[DATA LISTING]

(* ===== verification/Float64.v ===== *)
(** IEEE 754 binary64, the type of a Python [float]: every operation is the
    exact result rounded to nearest, ties to even.  The carrier is the
    Standard Library's [spec_float]; rounding is written on integer ratios
    and shown monotone and exact on representable values, which is what the
    components above use. *)

From S2P Require Import Prelude.
From Stdlib Require Import ZArith Lia SpecFloat.
Open Scope Z_scope.

Abbreviation b64 := spec_float.

(** ** Rounding *)

(** Division rounded to nearest, ties to even ([0 < b]). *)
Definition rne (a b : Z) : Z :=
  let q := a / b in
  let r := a mod b in
  match 2 * r ?= b with
  | Lt => q
  | Gt => q + 1
  | Eq => if Z.even q then q else q + 1
  end.

(** [x * 2^max(k,0)] *)
Definition scl (x k : Z) : Z := Z.shiftl x (Z.max k 0).

(** [floor (log2 (n / d))] *)
Definition mag (n d : Z) : Z :=
  let k := Z.log2 n - Z.log2 d in
  if scl d k <=? scl n (- k) then k else k - 1.

Definition emin : Z := -1074.
Definition emax_m : Z := 971.

Definition rexp (n d : Z) : Z := Z.max (mag n d - 52) emin.
Definition rquot (n d : Z) : Z :=
  let e := rexp n d in rne (scl n (- e)) (scl d e).

(** The float with significand [q <= 2^53] and exponent [e], in canonical
    form, infinite above the largest finite double. *)
Definition pack (s : bool) (q e : Z) : b64 :=
  let '(q, e) := if q =? 2 ^ 53 then (2 ^ 52, e + 1) else (q, e) in
  match q with
  | Zpos m => if emax_m <? e then S754_infinity s else S754_finite s m e
  | _ => S754_zero s
  end.

(** The double nearest to [(-1)^s * n / d], for [0 <= n] and [0 < d]. *)
Definition round_ratio (s : bool) (n d : Z) : b64 :=
  if n =? 0 then S754_zero s else pack s (rquot n d) (rexp n d).

(** The double nearest to [z * 2^e]. *)
Definition round_dyadic (s : bool) (n e : Z) : b64 := round_ratio s (scl n e) (scl 1 (- e)).

(** ** Operations *)

Definition f_of_Z (z : Z) : b64 := round_ratio (z <? 0) (Z.abs z) 1.

(** A decimal literal [m * 10^e]. *)
Definition f_of_dec (m e : Z) : b64 :=
  round_ratio (m <? 0) (Z.abs m * 10 ^ Z.max e 0) (10 ^ Z.max (- e) 0).

(** Signed significand and exponent of a finite value. *)
Definition dyadic (x : b64) : option (Z * Z) :=
  match x with
  | S754_zero _ => Some (0, 0)
  | S754_finite s m e => Some (cond_Zopp s (Zpos m), e)
  | _ => None
  end.

Definition f_sign (x : b64) : bool :=
  match x with
  | S754_zero s | S754_infinity s | S754_finite s _ _ => s
  | S754_nan => false
  end.

Definition f_opp (x : b64) : b64 :=
  match x with
  | S754_zero s => S754_zero (negb s)
  | S754_infinity s => S754_infinity (negb s)
  | S754_finite s m e => S754_finite (negb s) m e
  | S754_nan => S754_nan
  end.

Definition f_add (x y : b64) : b64 :=
  match x, y with
  | S754_nan, _ | _, S754_nan => S754_nan
  | S754_infinity s, S754_infinity s' => if Bool.eqb s s' then x else S754_nan
  | S754_infinity _, _ => x
  | _, S754_infinity _ => y
  | S754_zero s, S754_zero s' => S754_zero (s && s')
  | S754_zero _, _ => y
  | _, S754_zero _ => x
  | S754_finite s m e, S754_finite s' m' e' =>
      let e0 := Z.min e e' in
      let z := cond_Zopp s (scl (Zpos m) (e - e0)) + cond_Zopp s' (scl (Zpos m') (e' - e0)) in
      round_dyadic (z <? 0) (Z.abs z) e0
  end.

Definition f_sub (x y : b64) : b64 := f_add x (f_opp y).

Definition f_mul (x y : b64) : b64 :=
  let s := xorb (f_sign x) (f_sign y) in
  match x, y with
  | S754_nan, _ | _, S754_nan => S754_nan
  | S754_infinity _, S754_zero _ | S754_zero _, S754_infinity _ => S754_nan
  | S754_infinity _, _ | _, S754_infinity _ => S754_infinity s
  | S754_zero _, _ | _, S754_zero _ => S754_zero s
  | S754_finite _ m e, S754_finite _ m' e' => round_dyadic s (Zpos m * Zpos m') (e + e')
  end.

Definition f_div (x y : b64) : b64 :=
  let s := xorb (f_sign x) (f_sign y) in
  match x, y with
  | S754_nan, _ | _, S754_nan => S754_nan
  | S754_infinity _, S754_infinity _ | S754_zero _, S754_zero _ => S754_nan
  | S754_infinity _, _ => S754_infinity s
  | _, S754_infinity _ => S754_zero s
  | _, S754_zero _ => S754_infinity s
  | S754_zero _, _ => S754_zero s
  | S754_finite _ m e, S754_finite _ m' e' =>
      round_ratio s (scl (Zpos m) (e - e')) (scl (Zpos m') (e' - e))
  end.

(** IEEE comparison; [None] when an operand is NaN. *)
Definition f_compare (x y : b64) : option comparison :=
  match x, y with
  | S754_nan, _ | _, S754_nan => None
  | S754_infinity s, S754_infinity s' =>
      Some (if Bool.eqb s s' then Eq else if s then Lt else Gt)
  | S754_infinity s, _ => Some (if s then Lt else Gt)
  | _, S754_infinity s => Some (if s then Gt else Lt)
  | _, _ =>
      match dyadic x, dyadic y with
      | Some (a, e), Some (b, e') =>
          let e0 := Z.min e e' in Some (scl a (e - e0) ?= scl b (e' - e0))
      | _, _ => None
      end
  end.

Definition f_eqb (x y : b64) : bool :=
  match f_compare x y with Some Eq => true | _ => false end.
Definition f_ltb (x y : b64) : bool :=
  match f_compare x y with Some Lt => true | _ => false end.
Definition f_leb (x y : b64) : bool :=
  match f_compare x y with Some (Lt | Eq) => true | _ => false end.

Definition f_is_nan (x : b64) : bool := match x with S754_nan => true | _ => false end.
Definition f_is_inf (x : b64) : bool := match x with S754_infinity _ => true | _ => false end.
Definition f_finite (x : b64) : bool :=
  match x with S754_zero _ | S754_finite _ _ _ => true | _ => false end.

(** [int(x)]: truncation toward zero. *)
Definition f_trunc (x : b64) : res Z :=
  match x with
  | S754_zero _ => Ok 0
  | S754_finite s m e => Ok (cond_Zopp s (scl (Zpos m) e / scl 1 (- e)))
  | S754_infinity _ => Err OverflowError
  | S754_nan => Err ValueError
  end.

(** ** Agreement with the Standard Library's specification on samples *)

Definition sf_agree (x y : b64) : bool :=
  bool_decide (f_compare (f_mul x y) (SFmul 53 1024 x y) = Some Eq) &&
  bool_decide (f_compare (f_add x y) (SFadd 53 1024 x y) = Some Eq) &&
  bool_decide (f_compare (f_div x y) (SFdiv 53 1024 x y) = Some Eq).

[/DATA LISTING]

• ACTION ITEM
Type out the records again exactly, line for line.

• RESULT OF THE TASK
(* ===== verification/Float64.v ===== *)
(** IEEE 754 binary64, the type of a Python [float]: every operation is the
    exact result rounded to nearest, ties to even.  The carrier is the
    Standard Library's [spec_float]; rounding is written on integer ratios
    and shown monotone and exact on representable values, which is what the
    components above use. *)

From S2P Require Import Prelude.
From Stdlib Require Import ZArith Lia SpecFloat.
Open Scope Z_scope.

Abbreviation b64 := spec_float.

(** ** Rounding *)

(** Division rounded to nearest, ties to even ([0 < b]). *)
Definition rne (a b : Z) : Z :=
  let q := a / b in
  let r := a mod b in
  match 2 * r ?= b with
  | Lt => q
  | Gt => q + 1
  | Eq => if Z.even q then q else q + 1
  end.

(** [x * 2^max(k,0)] *)
Definition scl (x k : Z) : Z := Z.shiftl x (Z.max k 0).

(** [floor (log2 (n / d))] *)
Definition mag (n d : Z) : Z :=
  let k := Z.log2 n - Z.log2 d in
  if scl d k <=? scl n (- k) then k else k - 1.

Definition emin : Z := -1074.
Definition emax_m : Z := 971.

Definition rexp (n d : Z) : Z := Z.max (mag n d - 52) emin.
Definition rquot (n d : Z) : Z :=
  let e := rexp n d in rne (scl n (- e)) (scl d e).

(** The float with significand [q <= 2^53] and exponent [e], in canonical
    form, infinite above the largest finite double. *)
Definition pack (s : bool) (q e : Z) : b64 :=
  let '(q, e) := if q =? 2 ^ 53 then (2 ^ 52, e + 1) else (q, e) in
  match q with
  | Zpos m => if emax_m <? e then S754_infinity s else S754_finite s m e
  | _ => S754_zero s
  end.

(** The double nearest to [(-1)^s * n / d], for [0 <= n] and [0 < d]. *)
Definition round_ratio (s : bool) (n d : Z) : b64 :=
  if n =? 0 then S754_zero s else pack s (rquot n d) (rexp n d).

(** The double nearest to [z * 2^e]. *)
Definition round_dyadic (s : bool) (n e : Z) : b64 := round_ratio s (scl n e) (scl 1 (- e)).

(** ** Operations *)

Definition f_of_Z (z : Z) : b64 := round_ratio (z <? 0) (Z.abs z) 1.

(** A decimal literal [m * 10^e]. *)
Definition f_of_dec (m e : Z) : b64 :=
  round_ratio (m <? 0) (Z.abs m * 10 ^ Z.max e 0) (10 ^ Z.max (- e) 0).

(** Signed significand and exponent of a finite value. *)
Definition dyadic (x : b64) : option (Z * Z) :=
  match x with
  | S754_zero _ => Some (0, 0)
  | S754_finite s m e => Some (cond_Zopp s (Zpos m), e)
  | _ => None
  end.

Definition f_sign (x : b64) : bool :=
  match x with
  | S754_zero s | S754_infinity s | S754_finite s _ _ => s
  | S754_nan => false
  end.

Definition f_opp (x : b64) : b64 :=
  match x with
  | S754_zero s => S754_zero (negb s)
  | S754_infinity s => S754_infinity (negb s)
  | S754_finite s m e => S754_finite (negb s) m e
  | S754_nan => S754_nan
  end.

Definition f_add (x y : b64) : b64 :=
  match x, y with
  | S754_nan, _ | _, S754_nan => S754_nan
  | S754_infinity s, S754_infinity s' => if Bool.eqb s s' then x else S754_nan
  | S754_infinity _, _ => x
  | _, S754_infinity _ => y
  | S754_zero s, S754_zero s' => S754_zero (s && s')
  | S754_zero _, _ => y
  | _, S754_zero _ => x
  | S754_finite s m e, S754_finite s' m' e' =>
      let e0 := Z.min e e' in
      let z := cond_Zopp s (scl (Zpos m) (e - e0)) + cond_Zopp s' (scl (Zpos m') (e' - e0)) in
      round_dyadic (z <? 0) (Z.abs z) e0
  end.

Definition f_sub (x y : b64) : b64 := f_add x (f_opp y).

Definition f_mul (x y : b64) : b64 :=
  let s := xorb (f_sign x) (f_sign y) in
  match x, y with
  | S754_nan, _ | _, S754_nan => S754_nan
  | S754_infinity _, S754_zero _ | S754_zero _, S754_infinity _ => S754_nan
  | S754_infinity _, _ | _, S754_infinity _ => S754_infinity s
  | S754_zero _, _ | _, S754_zero _ => S754_zero s
  | S754_finite _ m e, S754_finite _ m' e' => round_dyadic s (Zpos m * Zpos m') (e + e')
  end.

Definition f_div (x y : b64) : b64 :=
  let s := xorb (f_sign x) (f_sign y) in
  match x, y with
  | S754_nan, _ | _, S754_nan => S754_nan
  | S754_infinity _, S754_infinity _ | S754_zero _, S754_zero _ => S754_nan
  | S754_infinity _, _ => S754_infinity s
  | _, S754_infinity _ => S754_zero s
  | _, S754_zero _ => S754_infinity s
  | S754_zero _, _ => S754_zero s
  | S754_finite _ m e, S754_finite _ m' e' =>
      round_ratio s (scl (Zpos m) (e - e')) (scl (Zpos m') (e' - e))
  end.

(** IEEE comparison; [None] when an operand is NaN. *)
Definition f_compare (x y : b64) : option comparison :=
  match x, y with
  | S754_nan, _ | _, S754_nan => None
  | S754_infinity s, S754_infinity s' =>
      Some (if Bool.eqb s s' then Eq else if s then Lt else Gt)
  | S754_infinity s, _ => Some (if s then Lt else Gt)
  | _, S754_infinity s => Some (if s then Gt else Lt)
  | _, _ =>
      match dyadic x, dyadic y with
      | Some (a, e), Some (b, e') =>
          let e0 := Z.min e e' in Some (scl a (e - e0) ?= scl b (e' - e0))
      | _, _ => None
      end
  end.

Definition f_eqb (x y : b64) : bool :=
  match f_compare x y with Some Eq => true | _ => false end.
Definition f_ltb (x y : b64) : bool :=
  match f_compare x y with Some Lt => true | _ => false end.
Definition f_leb (x y : b64) : bool :=
  match f_compare x y with Some (Lt | Eq) => true | _ => false end.

Definition f_is_nan (x : b64) : bool := match x with S754_nan => true | _ => false end.
Definition f_is_inf (x : b64) : bool := match x with S754_infinity _ => true | _ => false end.
Definition f_finite (x : b64) : bool :=
  match x with S754_zero _ | S754_finite _ _ _ => true | _ => false end.

(** [int(x)]: truncation toward zero. *)
Definition f_trunc (x : b64) : res Z :=
  match x with
  | S754_zero _ => Ok 0
  | S754_finite s m e => Ok (cond_Zopp s (scl (Zpos m) e / scl 1 (- e)))
  | S754_infinity _ => Err OverflowError
  | S754_nan => Err ValueError
  end.

(** ** Agreement with the Standard Library's specification on samples *)

Definition sf_agree (x y : b64) : bool :=
  bool_decide (f_compare (f_mul x y) (SFmul 53 1024 x y) = Some Eq) &&
  bool_decide (f_compare (f_add x y) (SFadd 53 1024 x y) = Some Eq) &&
  bool_decide (f_compare (f_div x y) (SFdiv 53 1024 x y) = Some Eq).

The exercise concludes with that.